Aim of the exercise - Among the records below, find the lines with the word "Hitem" and copy them.

• • • • •

Lemma put_if_none_match_ok blob body s :
  blobs s !! blob = None -> bytes_len body <= MAX_BLOB_BYTES ->
  exists s' e', put_if_none_match blob body s = (s', Ok e') /\ blobs s' = <[blob := (e', body)]> (blobs s).
Proof.
  intros Hb Hlen. unfold put_if_none_match.
  erewrite sm_bind_Ok; [|unfold lift; by rewrite check_upload_small].
  destruct (upload_law blob body (mkCond None (Some (lit "*"))) s) as (s' & e' & Hu & Hs & _).
  { split; [done|]. intros ? [= <-]. done. }
  exists s', e'. split; [|done]. erewrite sm_bind_Ok; [|unfold call; by rewrite Hu]. done.
Qed.

Lemma delete_if_match_ok blob e body s :
  blobs s !! blob = Some (e, body) ->
  exists s', delete_if_match blob e s = (s', Ok tt) /\ blobs s' = delete blob (blobs s).
Proof.
  intros Hb. destruct (delete_law blob (mkCond (Some e) None) s) as (s' & Hd & Hs).
  - rewrite Hb. eauto.
  - rewrite Hb. split; [|done]. intros ? [= <-]. eauto.
  - exists s'. split; [|done]. unfold delete_if_match, call. by rewrite Hd.
Qed.

Lemma delete_unconditional_ok blob s :
  exists s', delete_unconditional blob s = (s', Ok tt) /\ blobs s' = delete blob (blobs s).
Proof.
  unfold delete_unconditional. destruct (blobs s !! blob) as [[e body]|] eqn:Hb.
  - destruct (delete_law blob no_cond s) as (s' & Hd & Hs); [rewrite Hb; eauto|by split|].
    exists s'. by rewrite Hd.
  - destruct (delete_fails blob no_cond s) as (s' & er & Hd & Hs & Hst).
    { rewrite Hb. intros [[? ?] _]. done. }
    rewrite Hb, bool_decide_eq_false_2 in Hst by (intros [? ?]; done).
    exists s'. rewrite Hd. unfold status_is. rewrite Hst. split; [done|].
    by rewrite Hs, delete_id.
Qed.

(** The listing is the visible part of the container, in name order. *)
Definition visible (prefix : str) (c : Container) : list (str * str) :=
  map (fun '(n, (e, _)) => (n, e))
    (List.filter (fun '(n, _) => starts_with prefix n && negb (is_staging_name n))
       (merge_sort by_name (map_to_list c))).

Lemma list_items_ok out (l : list (str * (str * Bytes))) prefix :
  Z.of_nat (length out + length l) <= MAX_LIST_RESULTS ->
  foldM list_item out (map (fun '(n, (e, _)) => Ok (mkBlobItem (Some n) (Some (Some e))))
                         (List.filter (fun '(n, _) => starts_with prefix n) l)) =
  Ok (out ++ map (fun '(n, (e, _)) => (n, e))
        (List.filter (fun '(n, _) => starts_with prefix n && negb (is_staging_name n)) l)).
Proof.
  revert out. induction l as [|[n [e b]] l IH]; intros out Hlen; simpl; [by rewrite app_nil_r|].
  simpl in Hlen. destruct (starts_with prefix n); simpl; [|apply IH; lia].
  assert (list_item out (Ok (mkBlobItem (Some n) (Some (Some e)))) =
          Ok (if is_staging_name n then out else out ++ [(n, e)])) as Hitem.
  { unfold list_item. simpl. destruct (is_staging_name n); [done|].
    by destruct (Z.leb_spec MAX_LIST_RESULTS (Z.of_nat (length out))); [lia|]. }
  rewrite Hitem. cbn [mbind result_bind].
  destruct (is_staging_name n) eqn:Hst; simpl; [apply IH; lia|].
  rewrite IH by (rewrite length_app; simpl; lia). by rewrite <- (assoc_L (++)).
Qed.

Lemma list_visible prefix s :
  Z.of_nat (size (blobs s)) <= MAX_LIST_RESULTS ->
  exists s', list_with_prefix_etags prefix s = (s', Ok (visible prefix (blobs s))) /\ blobs s' = blobs s.
Proof.
  intros Hlen. destruct (list_law prefix s) as (s' & Hl & Hs). exists s'. split; [|done].
  unfold list_with_prefix_etags. erewrite sm_bind_Ok; [|unfold call; by rewrite Hl].
  unfold lift. rewrite list_items_ok; [done|].
  rewrite Nat.add_0_l, merge_sort_Permutation, length_map_to_list. done.
Qed.

(** Below the listing cap, a listing returns exactly the blobs under the
    prefix with their current etags, in name order, staging blobs excluded,
    and changes nothing. *)
Theorem list_with_prefix_etags_spec prefix s :
  Z.of_nat (size (blobs s)) <= MAX_LIST_RESULTS ->
  exists s', list_with_prefix_etags prefix s = (s', Ok (visible prefix (blobs s))) /\ blobs s' = blobs s.
Proof. apply list_visible. Qed.
End Facts.

(** Bodies that are texts, for the examples. *)
Definition str_bytes : BytesApi := {| Bytes := str; bytes_len s := Z.of_nat (length s); bytes_new := [] |}.

Definition demo_container : gmap str (str * str) :=
  {[ lit "data/b.parquet" := (lit "e2", lit "B"); lit "data/a.parquet" := (lit "e1", lit "A");
     lit "data/a.tmp.0.parquet" := (lit "e3", lit "T"); lit "x" := (lit "e4", lit "X") ]}.

Lemma list_with_prefix_etags_spec_witness :
  exists s', list_with_prefix_etags (Y := str_bytes) (B := ref_blob) "data/" demo_container =
    (s', Ok [(lit "data/a.parquet", lit "e1"); (lit "data/b.parquet", lit "e2")]).
Proof.
  destruct (list_with_prefix_etags_spec (Y := str_bytes) (B := ref_blob) "data/" demo_container) as (s' & H & _).
  - vm_compute. discriminate.
  - exists s'. rewrite H. vm_compute. reflexivity.
Defined.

• • • • •

Response to the exercise -
          Ok (if is_staging_name n then out else out ++ [(n, e)])) as Hitem.
  rewrite Hitem. cbn [mbind result_bind].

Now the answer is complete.